**Prompt**: Write the records out once more, exactly as they appear below.

**Data in this exercise**:
(* ===== verification/Framing.v ===== *)
(** [packages/protocol/src/framing.ts]: length-prefixed frames, and the
    incremental decoder that splits arbitrary chunks into them.

    A method of [FrameDecoder] is a function from the state to the new state and
    a result: a throw leaves the mutations made before it.  The part of the
    chunk from [chunkOffset] on is the list [rest]. *)
From S2P Require Import Prelude JsBase.

Inductive frame_err : Type :=
| FrameError (msg : string)
| FrameRangeError (msg : string).

Definition FRAME_HEADER_LENGTH : nat := 4.
Definition FRAME_MAX_UINT32 : Z := 0xffffffff.
Definition PAYLOAD_BLOCK_SIZE : Z := 64 * 1024.
Definition DEFAULT_MAX_FRAME_LENGTH : Z := 16 * 1024 * 1024.

(** [options?.maxFrameLength ?? DEFAULT_MAX_FRAME_LENGTH]; [-0] counts as 0. *)
Definition resolveMaxFrameLength (options : option jsnum) : result frame_err Z :=
  let value := default (NInt DEFAULT_MAX_FRAME_LENGTH) options in
  let z := match value with NInt z => z | NFlt _ => 0 end in
  throw_if (negb (isSafeInteger value) || (z <? 0) || (FRAME_MAX_UINT32 <? z)) (FrameRangeError "maxFrameLength");;
  Ok z.

Definition encodeFrame (payload : bytes) : result frame_err bytes :=
  throw_if (FRAME_MAX_UINT32 <? len payload) (FrameRangeError "Frame payload exceeds the unsigned 32-bit length limit");;
  let length_ := len payload in
  let frame := replicate (FRAME_HEADER_LENGTH + length payload) 0 in
  let frame := <[0%nat := u8 (Z.shiftr (u32 length_) 24)]> frame in
  let frame := <[1%nat := u8 (Z.shiftr (u32 length_) 16)]> frame in
  let frame := <[2%nat := u8 (Z.shiftr (u32 length_) 8)]> frame in
  let frame := <[3%nat := u8 length_]> frame in
  Ok (buf_set frame FRAME_HEADER_LENGTH payload).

**Answer box**:
(* ===== verification/Framing.v ===== *)
(** [packages/protocol/src/framing.ts]: length-prefixed frames, and the
    incremental decoder that splits arbitrary chunks into them.

    A method of [FrameDecoder] is a function from the state to the new state and
    a result: a throw leaves the mutations made before it.  The part of the
    chunk from [chunkOffset] on is the list [rest]. *)
From S2P Require Import Prelude JsBase.

Inductive frame_err : Type :=
| FrameError (msg : string)
| FrameRangeError (msg : string).

Definition FRAME_HEADER_LENGTH : nat := 4.
Definition FRAME_MAX_UINT32 : Z := 0xffffffff.
Definition PAYLOAD_BLOCK_SIZE : Z := 64 * 1024.
Definition DEFAULT_MAX_FRAME_LENGTH : Z := 16 * 1024 * 1024.

(** [options?.maxFrameLength ?? DEFAULT_MAX_FRAME_LENGTH]; [-0] counts as 0. *)
Definition resolveMaxFrameLength (options : option jsnum) : result frame_err Z :=
  let value := default (NInt DEFAULT_MAX_FRAME_LENGTH) options in
  let z := match value with NInt z => z | NFlt _ => 0 end in
  throw_if (negb (isSafeInteger value) || (z <? 0) || (FRAME_MAX_UINT32 <? z)) (FrameRangeError "maxFrameLength");;
  Ok z.

Definition encodeFrame (payload : bytes) : result frame_err bytes :=
  throw_if (FRAME_MAX_UINT32 <? len payload) (FrameRangeError "Frame payload exceeds the unsigned 32-bit length limit");;
  let length_ := len payload in
  let frame := replicate (FRAME_HEADER_LENGTH + length payload) 0 in
  let frame := <[0%nat := u8 (Z.shiftr (u32 length_) 24)]> frame in
  let frame := <[1%nat := u8 (Z.shiftr (u32 length_) 16)]> frame in
  let frame := <[2%nat := u8 (Z.shiftr (u32 length_) 8)]> frame in
  let frame := <[3%nat := u8 length_]> frame in
  Ok (buf_set frame FRAME_HEADER_LENGTH payload).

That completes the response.